No Parque Nacional de Yosemite, California, USA, quando lá estive, e apesar da seca que decorria, estavam a planear desmontar uma barragem para recuperar a zona para ficar como o vale central que atraía nessa altura já 1 milhão de eco-turistas/ano (6 dólares por dia cada entrada).
Portugal, em ideias, anda 50 anos atrasado.

José Romão
Licenciado em Biologia pela Universidade de Coimbra
Mestre em Ciências Biológicas pela Wayne State University, Michigan, EUA
Doutorado em Genética pela Purdue University, Indiana, EUA
Fotógrafo de Natureza
http://www.milcores.pt/

4 comentários:

Anónimo disse...

Está a ser-me muito difícil tomar posição sobre este assunto.Por um lado, acho que é preciso criar energias alternativas ao petróleo mas por outro tenho um certo apreço pela preservação da natureza. A minha postura é, em princípio, a conciliação, na medida do possível. Fazer, em regra, atrai-me mais que o não fazer até pelos empregos que proporciona. Noutro sentido, o não fazer significa, muitas vezes, imobilismo, que tem um pouco o sentido de cruzar os braços. Quando alguém toma uma iniciativa apetece-me quase sempre dizer que sim: - faça-se.

Anónimo disse...

Está a ser-me muito difícil tomar posição sobre este assunto.Por um lado, acho que é preciso criar energias alternativas ao petróleo mas por outro tenho um certo apreço pela preservação da natureza. A minha postura é, em princípio, a conciliação, na medida do possível. Fazer, em regra, atrai-me mais que o não fazer até pelos empregos que proporciona. Noutro sentido, o não fazer significa, muitas vezes, imobilismo, que tem um pouco o sentido de cruzar os braços. Quando alguém toma uma iniciativa apetece-me quase sempre dizer que sim: - faça-se.

mc disse...

os mesmos que são apologistas das energias alternativas ao petróleo
regozijaram-se com a descoberta do 2º maior futuro poço do mundo!! as acções da Galp subiram quasi 50% em 2 dias.. vão fechar o poço para não poluir?... Vão baixar o preço em Portugal... Segundo o Presidente da Galp ENG oliveira não podem baixar mesmo quando estiver em exploração porque o preço é definido na Holanda...

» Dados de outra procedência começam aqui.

(* ===== verification/ConfigFile.v ===== *)
(** * The files of the declarative configuration

    How src/daemon/declarative_config.cpp reads its inputs: the operations on
    [std::filesystem::path] it uses, [read_file] over the system calls, and [parse_json]
    with the limits of the parser.  What [open], [fstat] and [read] do is a parameter; the
    constants of the system are those of Linux. *)
From S2P Require Import Prelude Common Text Rows Credentials Json IpcPath.

Definition kMaximumPathBytes : Z := 4096.
Definition kMaximumConfigBytes : Z := 4 * 1024 * 1024.
Definition kMaximumJsonDepth : Z := 12.
Definition kMaximumJsonNodes : Z := 100000.
Definition kMaximumJsonStringBytes : Z := 64 * 1024.

(** ** Paths *)

(** The file names of a path, without the empty ones between adjacent separators. *)
Fixpoint path_names (path current : bytes) : list bytes :=
  match path with
  | [] => if decide (current = []) then [] else [current]
  | b :: path =>
      if bool_decide (b = ch_slash)
      then if decide (current = []) then path_names path [] else current :: path_names path []
      else path_names path (current ++ [b])
  end.

Definition is_absolute (path : bytes) : bool := bool_decide (head path = Some ch_slash).

(** The names of the normal form, the last one first, and whether a separator follows them. *)
Fixpoint normal_names (absolute : bool) (names stack : list bytes) (separator : bool) :
  list bytes * bool :=
  match names with
  | [] => (stack, separator)
  | name :: names =>
      if bool_decide (name = bs ".") then normal_names absolute names stack true
      else if bool_decide (name = bs "..") then
        match stack with
        | top :: rest =>
            if bool_decide (top = bs "..") then normal_names absolute names (name :: stack) false
            else normal_names absolute names rest true
        | [] => if absolute then normal_names absolute names [] true
                else normal_names absolute names [name] false
        end
      else normal_names absolute names (name :: stack) false
  end.

Fixpoint join_names (names : list bytes) : bytes :=
  match names with
  | [] => []
  | [name] => name
  | name :: names => name ++ ch_slash :: join_names names
  end.

(** [path::lexically_normal]. *)
Definition lexically_normal (path : bytes) : bytes :=
  if decide (path = []) then []
  else
    let absolute := is_absolute path in
    let (stack, separator) := normal_names absolute (path_names path []) [] false in
    let trailing := separator || bool_decide (last path = Some ch_slash) in
    match stack with
    | [] => if absolute then [ch_slash] else bs "."
    | top :: _ =>
        (if absolute then [ch_slash] else []) ++ join_names (reverse stack)
        ++ (if trailing && negb (bool_decide (top = bs "..")) then [ch_slash] else [])
    end.

Fixpoint drop_slashes (reversed : bytes) : bytes :=
  match reversed with
  | b :: rest => if bool_decide (b = ch_slash) then drop_slashes rest else reversed
  | [] => []
  end.

Fixpoint drop_name (reversed : bytes) : bytes :=
  match reversed with
  | b :: rest => if bool_decide (b = ch_slash) then reversed else drop_name rest
  | [] => []
  end.

(** [path::parent_path]; of several leading separators one is kept. *)
Definition parent_path (path : bytes) : bytes :=
  if decide (path_names path [] = []) then path
  else
    let parent := drop_slashes (drop_name (reverse path)) in
    match parent with
    | [] => if is_absolute path then [ch_slash] else []
    | _ => reverse parent
    end.

(** [operator/] with a relative path on the right. *)
Definition path_append (base relative : bytes) : bytes :=
  if bool_decide (base = []) || bool_decide (last base = Some ch_slash) then base ++ relative
  else base ++ ch_slash :: relative.

Example normal_samples :
  map (fun s => lexically_normal (bs s))
    ["a/./b/.."; "a/.///b/../"; "a/.."; "/.."; "./"; "../a/.."; "//x/y"; "x/../../y"]%string =
  map bs ["a/"; "a/"; "."; "/"; "."; ".."; "/x/y"; "../y"]%string.
Proof. reflexivity. Qed.

Example parent_samples :
  map (fun s => parent_path (bs s)) ["/a/b"; "a"; "/a"; "a/"; "/"; "a//b"]%string =
  map bs ["/a"; ""; "/"; "a"; "/"; "a"]%string.
Proof. reflexivity. Qed.

(** ** Reading a file *)

Inductive FileKind : Set := config_file | public_credential | private_credential.
#[export] Instance FileKind_eq_decision : EqDecision FileKind.
Proof. solve_decision. Defined.

(** The fields of [struct stat] that are looked at. *)
Record FileStatus : Set := mkFileStatus {
  fs_mode : Z;
  fs_nlink : Z;
  fs_size : Z;
  fs_uid : Z
}.

(** What a call of [read] returns. *)
Inductive ReadResult : Set := read_bytes (data : bytes) | read_interrupted | read_failed.

(** A successful [open]: what [fstat] returns, and what the calls of [read] do in turn; a
    call after the last one is at the end of the file. *)
Record OpenedFile : Set := mkOpenedFile {
  of_status : option FileStatus;
  of_reads : list ReadResult
}.

(** [open], with the error number of a failure, and [geteuid]. *)
Class FileSystem := {
  open_file : bytes -> OpenedFile + Z;
  effective_user : Z
}.

Definition kEacces : Z := 13.
Definition S_ISREG (mode : Z) : bool := Z.land mode 0xf000 =? 0x8000.

(** The loop over [read]: [None] when the file ends early or cannot be read. *)
Fixpoint read_all (reads : list ReadResult) (size : Z) (data : bytes) : option bytes :=
  if Zlen data =? size then Some data
  else
    match reads with
    | [] | read_failed :: _ => None
    | read_interrupted :: reads => read_all reads size data
    | read_bytes chunk :: reads =>
        match take (Z.to_nat (size - Zlen data)) chunk with
        | [] => None
        | chunk => read_all reads size (data ++ chunk)
        end
    end.

(** [read_file]. *)
Definition read_file `{FileSystem} (path : bytes) (k : FileKind) : Result bytes :=
  if bool_decide (path = []) || (kMaximumPathBytes <? Zlen path) || bool_decide (kNul ∈ path) then
    failure invalid_argument "configuration file path is invalid"
  else
    match open_file path with
    | inr error =>
        failure (if error =? kEacces then permission_denied else invalid_argument)
          "configuration input file cannot be opened"
    | inl file =>
        match of_status file with
        | None => failure permission_denied "configuration input must be one non-empty regular file"
        | Some status =>
            if negb (S_ISREG (fs_mode status)) || negb (fs_nlink status =? 1) || (fs_size status <=? 0)
            then failure permission_denied "configuration input must be one non-empty regular file"
            else if (if bool_decide (k = config_file) then kMaximumConfigBytes
                     else kMaxCredentialSecretBytes) <? fs_size status then
              failure resource_exhausted "configuration input file exceeds its limit"
            else if negb (fs_uid status =? effective_user)
                    || negb (Z.land (fs_mode status)
                               (if bool_decide (k = private_credential) then 0x3f else 0x12) =? 0) then
              failure permission_denied
                (if bool_decide (k = private_credential)
                 then "private credential file must be owned by the daemon user and inaccessible to others"
                 else "configuration input must be owned by the daemon user and not writable by others")
            else
              match read_all (of_reads file) (fs_size status) [] with
              | None =>
                  failure invalid_argument "configuration input file could not be read completely"
              | Some data =>
                  if bool_decide (kNul ∈ data) then
                    failure invalid_argument "configuration input contains a NUL byte"
                  else Ok data
              end
        end
    end.

(** ** Parsing *)

Definition config_limits : JsonLimits :=
  mkJsonLimits kMaximumJsonDepth kMaximumJsonNodes kMaximumJsonStringBytes duplicate_key.

(** [parse_json]. *)
Definition parse_json `{JsonLibrary} (data : bytes) : Result Json :=
  if has_bom data then
    failure invalid_argument "declarative configuration must not contain a UTF-8 BOM"
  else
    match json_text data with
    | None => failure invalid_argument "declarative configuration is not strict JSON"
    | Some text =>
        let limits := accept_all config_limits (json_events text) ParseLimits_new in
        match limit_failure limits with
        | no_failure => Ok (as_parsed text)
        | duplicate_key =>
            failure invalid_argument "declarative configuration contains a duplicate key"
        | _ => failure resource_exhausted "declarative configuration exceeds a parsing limit"
        end
    end.

(** ** What a file that is read satisfies *)

Lemma read_all_length reads size data result :
  read_all reads size data = Some result -> Zlen result = size.
Proof.
  revert data. induction reads as [|[chunk| |] reads IH]; intros data; simpl;
    (destruct (Z.eqb_spec (Zlen data) size); [intros [= <-]; done|]); try done; [|by apply IH].
  destruct (take _ chunk); [done|]. apply IH.
Qed.

(** A file that is accepted is not empty, within the limit of its kind, without NUL bytes,
    and no other user can have written it. *)
Lemma read_file_inv `{FileSystem} path k data :
  read_file path k = Ok data ->
  0 < Zlen data /\
  Zlen data <= (if bool_decide (k = config_file) then kMaximumConfigBytes
                else kMaxCredentialSecretBytes) /\
  (kNul ∉ data) /\
  exists file status, open_file path = inl file /\ of_status file = Some status /\
    fs_uid status = effective_user /\ Z.land (fs_mode status) 0x12 = 0 /\
    (k = private_credential -> Z.land (fs_mode status) 0x3f = 0).
Proof.
  unfold read_file. destruct (_ || _ || _); [done|].
  destruct (open_file path) as [file|error] eqn:Ef; [|done].
  destruct (of_status file) as [status|] eqn:Es; [|done].
  destruct (negb (S_ISREG _) || _ || _) eqn:E1; [done|]. destruct (_ <? _) eqn:E2; [done|].
  destruct (negb (_ =? effective_user) || _) eqn:E3; [done|]. destruct (read_all _ _ _) as [d|] eqn:Er; [|done].
  destruct (bool_decide_reflect (kNul ∈ d)) as [|Hnul]; [done|]. intros [= <-]. apply read_all_length in Er.
  rewrite !orb_false_iff in E1, E3. destruct E1 as [_ E1], E3 as [E3 E4].
  apply Z.leb_gt in E1. apply Z.ltb_ge in E2. apply negb_false_iff, Z.eqb_eq in E3, E4.
  split; [lia|]. split; [lia|]. split; [done|]. exists file, status. split_and!; try done.
  - case_bool_decide; [|done]. change 0x12 with (Z.land 0x3f 0x12). by rewrite Z.land_assoc, E4, Z.land_0_l.
  - intros ->. done.
Qed.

Os mesmos que ganham dinheiro a poluir querem ganhar com as chamadas energias alternativas que nada têm de limpo,,... enfim estórias de marketing .. até vendem frigoricos no polo norte e casacos de peles no tórrido Equador... e trás os montes é como a Nigéria e o Estado Central como as petroliferas.. levam tudo ..e só deixam lixo

Anónimo disse...

Não há incêndios nas encostas do Tua.- diz o autor do artigo.
Eu, JLM, já nos anos de 66,67,68,69,70, pelos 20 de Junho,provocados pelo comboio a carvão, vi muitos incêndios, e até parcipei no seu combate,nas ENCOSTAS DO TUA.